Study material.
*** Begin section ***

(** X4. In every run of the consumer, whatever the messages, every file
    that [create_wave_file] writes is written with one channel, two bytes a
    sample and 8000 frames a second, and is followed at once by the line
    [Audio saved] with the name of that file and the number of its bytes;
    and no line [Audio saved] is printed but after the file it names. *)
Theorem files_announced (P : platform) (a : Consumer.args)
        (w : Consumer.world) :
  (forall t1 f t2,
      trace (Consumer.main P a w) = t1 ++ WriteWav f :: t2 ->
      (wav_nchannels f = 1 /\ wav_sampwidth f = 2 /\ wav_framerate f = 8000)%Z
      /\ exists t3,
          t2 = Print (LSaved (wav_name f) (List.length (wav_frames f))) :: t3)
  /\ (forall t1 name n t2,
        trace (Consumer.main P a w) = t1 ++ Print (LSaved name n) :: t2 ->
        exists t0 f,
          t1 = t0 ++ [WriteWav f]
          /\ name = wav_name f /\ n = List.length (wav_frames f)).
Proof.
  split.
  - intros t1 f t2. apply Files.paired_write, Files.paired_main.
  - intros t1 name n t2. apply Files.paired_saved, Files.paired_main.
Qed.

Lemma files_announced_witness :
  (wav_nchannels
     {| wav_name := {| name_counter := 2; name_stamp := 3723000 |};
        wav_nchannels := 1; wav_sampwidth := 2; wav_framerate := 8000;
        wav_frames := [x00; x01] |} = 1
   /\ wav_sampwidth
        {| wav_name := {| name_counter := 2; name_stamp := 3723000 |};
           wav_nchannels := 1; wav_sampwidth := 2; wav_framerate := 8000;
           wav_frames := [x00; x01] |} = 2
   /\ wav_framerate
        {| wav_name := {| name_counter := 2; name_stamp := 3723000 |};
           wav_nchannels := 1; wav_sampwidth := 2; wav_framerate := 8000;
           wav_frames := [x00; x01] |} = 8000)%Z
  /\ exists t3,
      [Print (LSaved {| name_counter := 2; name_stamp := 3723000 |} 2)]
      = Print (LSaved {| name_counter := 2; name_stamp := 3723000 |} 2) :: t3.
Proof.
  apply (proj1 (files_announced plain saving
                  {| Consumer.connect := Ok;
                     Consumer.setsockopt := Ok;
                     Consumer.events :=
                       [Consumer.Message
                          (Wire.wire (fun lit => lit)
                             (Producer.create_test_message 1 some_draws))] |})
           [NewContext; NewSocket; Connect "tcp://localhost:15023";
            Subscribe; Print (LListening "tcp://localhost:15023");
            Print LWaiting; Print (LHeader "01:02:03" 1);
            Print (LProtocol (JStr "DMR"));
            Print (LFrequency (JInt 462700000));
            Print (LTimeslot (JInt 1));
            Print (LFrom (JInt 12345) (JStr "Unit 7"));
            Print (LTo (JInt 100) (JStr "TG Fire"));
            Print (LLcn (JInt 5))]
           {| wav_name := {| name_counter := 2; name_stamp := 3723000 |};
              wav_nchannels := 1; wav_sampwidth := 2; wav_framerate := 8000;
              wav_frames := [x00; x01] |}
           [Print (LSaved {| name_counter := 2; name_stamp := 3723000 |} 2)]).
  vm_compute. reflexivity.
Defined.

*** End section ***

About this exercise.
Make an exact copy of the listing, including every line.

Task answer.
(** X4. In every run of the consumer, whatever the messages, every file
    that [create_wave_file] writes is written with one channel, two bytes a
    sample and 8000 frames a second, and is followed at once by the line
    [Audio saved] with the name of that file and the number of its bytes;
    and no line [Audio saved] is printed but after the file it names. *)
Theorem files_announced (P : platform) (a : Consumer.args)
        (w : Consumer.world) :
  (forall t1 f t2,
      trace (Consumer.main P a w) = t1 ++ WriteWav f :: t2 ->
      (wav_nchannels f = 1 /\ wav_sampwidth f = 2 /\ wav_framerate f = 8000)%Z
      /\ exists t3,
          t2 = Print (LSaved (wav_name f) (List.length (wav_frames f))) :: t3)
  /\ (forall t1 name n t2,
        trace (Consumer.main P a w) = t1 ++ Print (LSaved name n) :: t2 ->
        exists t0 f,
          t1 = t0 ++ [WriteWav f]
          /\ name = wav_name f /\ n = List.length (wav_frames f)).
Proof.
  split.
  - intros t1 f t2. apply Files.paired_write, Files.paired_main.
  - intros t1 name n t2. apply Files.paired_saved, Files.paired_main.
Qed.

Lemma files_announced_witness :
  (wav_nchannels
     {| wav_name := {| name_counter := 2; name_stamp := 3723000 |};
        wav_nchannels := 1; wav_sampwidth := 2; wav_framerate := 8000;
        wav_frames := [x00; x01] |} = 1
   /\ wav_sampwidth
        {| wav_name := {| name_counter := 2; name_stamp := 3723000 |};
           wav_nchannels := 1; wav_sampwidth := 2; wav_framerate := 8000;
           wav_frames := [x00; x01] |} = 2
   /\ wav_framerate
        {| wav_name := {| name_counter := 2; name_stamp := 3723000 |};
           wav_nchannels := 1; wav_sampwidth := 2; wav_framerate := 8000;
           wav_frames := [x00; x01] |} = 8000)%Z
  /\ exists t3,
      [Print (LSaved {| name_counter := 2; name_stamp := 3723000 |} 2)]
      = Print (LSaved {| name_counter := 2; name_stamp := 3723000 |} 2) :: t3.
Proof.
  apply (proj1 (files_announced plain saving
                  {| Consumer.connect := Ok;
                     Consumer.setsockopt := Ok;
                     Consumer.events :=
                       [Consumer.Message
                          (Wire.wire (fun lit => lit)
                             (Producer.create_test_message 1 some_draws))] |})
           [NewContext; NewSocket; Connect "tcp://localhost:15023";
            Subscribe; Print (LListening "tcp://localhost:15023");
            Print LWaiting; Print (LHeader "01:02:03" 1);
            Print (LProtocol (JStr "DMR"));
            Print (LFrequency (JInt 462700000));
            Print (LTimeslot (JInt 1));
            Print (LFrom (JInt 12345) (JStr "Unit 7"));
            Print (LTo (JInt 100) (JStr "TG Fire"));
            Print (LLcn (JInt 5))]
           {| wav_name := {| name_counter := 2; name_stamp := 3723000 |};
              wav_nchannels := 1; wav_sampwidth := 2; wav_framerate := 8000;
              wav_frames := [x00; x01] |}
           [Print (LSaved {| name_counter := 2; name_stamp := 3723000 |} 2)]).
  vm_compute. reflexivity.
Defined.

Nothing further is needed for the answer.